É essa leitura simplista que, à primeira vista, poderia prejudicar a adaptação de uma obra como À Procura de uma Dignidade, conto de 1974 publicado em seu livro Onde Estivestes de Noite? Na obra, Lispector dá voz à uma mulher em seus 70 anos, frequentadora dos chamados eventos culturais e reuniões de dondocas da zona sul carioca ao longo das décadas de 1970 e 1980.

A personagem, por um engano, se perder nos corredores do Maracanã, e, ao retornar para casa, se vê frente a uma crise existencial, na qual põe em xeque algumas de suas escolhas de vida sem jamais confrontá-las de verdade, abrindo espaço até mesmo para passagens que, em interpretações desatentas, soam como mera perfumaria (a relação que estabelece com Roberto Carlos é uma das mais saborosas).

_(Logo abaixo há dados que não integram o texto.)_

(** Total correctness of [iter_fuel]: an invariant the body preserves and a
    measure it decreases; more fuel than the measure reaches the exit. *)
Lemma iter_fuel_total {S A B} (body : A -> M S (A + B))
    (I : A -> S -> Prop) (mu : A -> S -> nat) (Q : B -> S -> Prop) :
  (forall a s, I a s -> exists r s', body a s = Ok (r, s') /\
     match r with
     | inl a' => I a' s' /\ (mu a' s' < mu a s)%nat
     | inr b => Q b s'
     end) ->
  forall n a s, I a s -> (mu a s < n)%nat ->
  exists b s', iter_fuel n body a s = Ok (b, s') /\ Q b s'.
Proof.
  intros Hbody n. induction n as [|n IH]; intros a s HI Hn; [lia|].
  destruct (Hbody a s HI) as (r & s' & Hr & Hpost).
  rewrite iter_fuel_S, (bind_Ok _ _ _ _ _ Hr).
  destruct r as [a'|b].
  - destruct Hpost as [HI' Hlt]. apply IH; [done|lia].
  - by exists b, s'.
Qed.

Entretanto, em À Procura de uma Dignidade, a adaptação teatral assinada por Leonardo Netto para o conto homônimo, e em cartaz na programação digital do Teatro com Bolso até o final deste mês de setembro, aprofunda com mais precisão a leitura sardônica e patética dessa história que, a medida que se desenvolve, ganha contornos menos óbvios dentro da crise existencial de uma personagem tão comum da zona sul carioca.

Netto não busca recriar passagens ou adaptar a obra de Lispector para além da voz dramatúrgica de uma personagem que conta sua própria história na primeira pessoa. Sob a direção de Ana Beatriz Nogueira (bem) assistida por Clarisse Derzié Luz e estrelada por Sandra Pêra, À Procura de uma Dignidade estabelece diálogo direto com o público, driblando as armadilhas e friezas às quais o teatro online costuma jogar solos como este.

Sagazes, Nogueira e Luz não só captam a simplicidade e o caráter propositalmente raso do mergulho existencial proposto tanto por Lispector quanto por Netto, como expandem questões que, num cenário contemporâneo, comprovam a sagacidade de Lispector ao traduzir temas como o pânico e o existencialismo de maneira acessível e quase atemporal.

É desse mergulho que emerge Sandra Pêra, atriz de mecanismos dramáticos pouco explorados ao longo de sua carreira como atriz após o estouro massivo do conjunto As Frenéticas.

Talvez pelo caráter irreverente de sua carreira como cantora a partir do desbunde geral promovido pelo grupo naquele momento, Sandra tenha se dedicado a papéis cômicos ou de caráter leve que nem sempre a punham em risco dramático, como quando se propôs, em 2018, ao encenar A Porta da Frente, clássico contemporâneo de Julia Spadaccini que, por uma destas equações do mercado, não teve o espaço que merecia na programação teatral paulistana.

Entretanto, em À Procura de uma Dignidade, Pêra experimenta mergulho profundo num trabalho comovente de uma atriz que, sem se levar a sério, cativa pelo caráter trágico e (até) patético com o qual dá vida à sua personagem. A artista se aventura em seu primeiro monólogo e demonstra domínio impressionante de cena, com um timing cômico na medida que serve apenas como meio de sublinhar a crise existencial vivida por sua personagem.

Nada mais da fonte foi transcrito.